However, none of these references teach the use of a combination of hard wheat flour and the emulsifier blend of the present invention to prepare a batter used for the preparation of frozen, microwaveable, pre-cooked food products, particularly where the emulsifiers are not contained in shortening. These references also fail to teach the use of the combination of hard wheat flour and the emulsifier blend of the present invention to prepare frozen, pre-cooked food products that can be reheated in a microwave oven. It is therefore an object of the present invention to provide a frozen, microwaveable, pre-cooked food product which, when reheated in a microwave oven, does not exhibit the undesirable toughness, chewiness and dryness typically associated with frozen, microwaveable, pre-cooked food products. It is another object of the present invention to provide a process for preparing such a frozen, microwaveable, pre-cooked food product. It is still another object of the present invention to provide a batter for use in the preparation of such a frozen, microwaveable, pre-cooked food product.
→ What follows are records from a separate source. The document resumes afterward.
(** Every call of [buddy_alloc] in a state that satisfies the invariant is
    defined; it either fails and leaves the state alone, or takes the first
    entry of the first free list that is not empty. *)
Lemma buddy_alloc_spec st live size :
  inv st live ->
  (buddy_alloc size st = Some (None, st) /\
   (get_order size = -1 \/
    forall k, get_order size <= k <= MAX_ORDER -> free_list st k = [])) \/
  (exists s p rest st',
      MIN_ORDER <= get_order size <= s /\ s <= MAX_ORDER /\
      (forall k, get_order size <= k < s -> free_list st k = []) /\
      free_list st s = p :: rest /\
      buddy_alloc size st = Some (Some (PAGE_TO_ADDR p), st') /\
      taken st st' p s (get_order size) rest /\
      inv st' ((PAGE_TO_ADDR p, get_order size) :: live)).
Proof.
  intros Hinv. unfold buddy_alloc.
  destruct (get_order_range size) as [E|Hrange].
  - left. rewrite E. simpl. auto.
  - destruct (Z.eqb_spec (get_order size) (-1)) as [E|_];
      [unfold MIN_ORDER in *; lia|].
    destruct (alloc_scan_spec st (get_order size)
                (Z.to_nat (MAX_ORDER + 1 - get_order size)) (get_order size))
      as [[E Hemp]|(s & p & rest & Hs & Hemp & Es & E)]; [lia| |].
    + left. auto.
    + right. assert (Hin : In p (free_list st s)) by (rewrite Es; simpl; auto).
      destruct (inv_free_block st live s p Hinv ltac:(lia) Hin)
        as (Hp & Hal & Hfit).
      destruct (take_block_spec st p s (get_order size) rest)
        as (st' & Et & Htaken); auto; try lia; try apply Hinv.
      exists s, p, rest, st'. rewrite E, Et.
      split; [lia|]. split; [lia|]. split; [auto|]. split; [auto|].
      split; [reflexivity|]. split; [exact Htaken|].
      apply (taken_inv st st' live p s (get_order size) rest); auto; lia.
Qed.

(** ** [buddy_free] *)

Lemma cover_count_remove off b live :
  In b live ->
  cover_count off live =
  Z.b2z (covers off b) + cover_count off (remove_block b live).
Proof.
  induction live as [|c live IH]; [simpl; tauto|].
  intros Hin. cbn [remove_block]. destruct (block_eq_dec c b) as [->|Hne].
  - apply cover_count_cons.
  - destruct Hin as [E|Hin]; [congruence|].
    rewrite !cover_count_cons, (IH Hin). lia.
Qed.

Lemma remove_block_incl b live c : In c (remove_block b live) -> In c live.
Proof.
  induction live as [|d live IH]; cbn [remove_block]; [tauto|].
  destruct (block_eq_dec d b); simpl; intuition.
Qed.

Lemma held_range st live cur i :
  held st live cur i -> MIN_ORDER <= i -> cur + span i <= N_PAGES.
Proof.
  intros (_ & _ & _ & _ & _ & _ & Ht) Hi.
  apply (tiles_page_range _ cur i Ht); simpl; auto.
Qed.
It is still another object of the present invention to provide an additive mixture for use in such batter which provides for the preparation of the frozen, microwaveable, pre-cooked food product of the present invention. It is still another object of the present invention to provide a dry mixture which, when combined with water and other optional ingredients, provides a batter which can be used to prepare the frozen, microwaveable, pre-cooked food product of the present invention.
These objects are accomplished by the invention described herein.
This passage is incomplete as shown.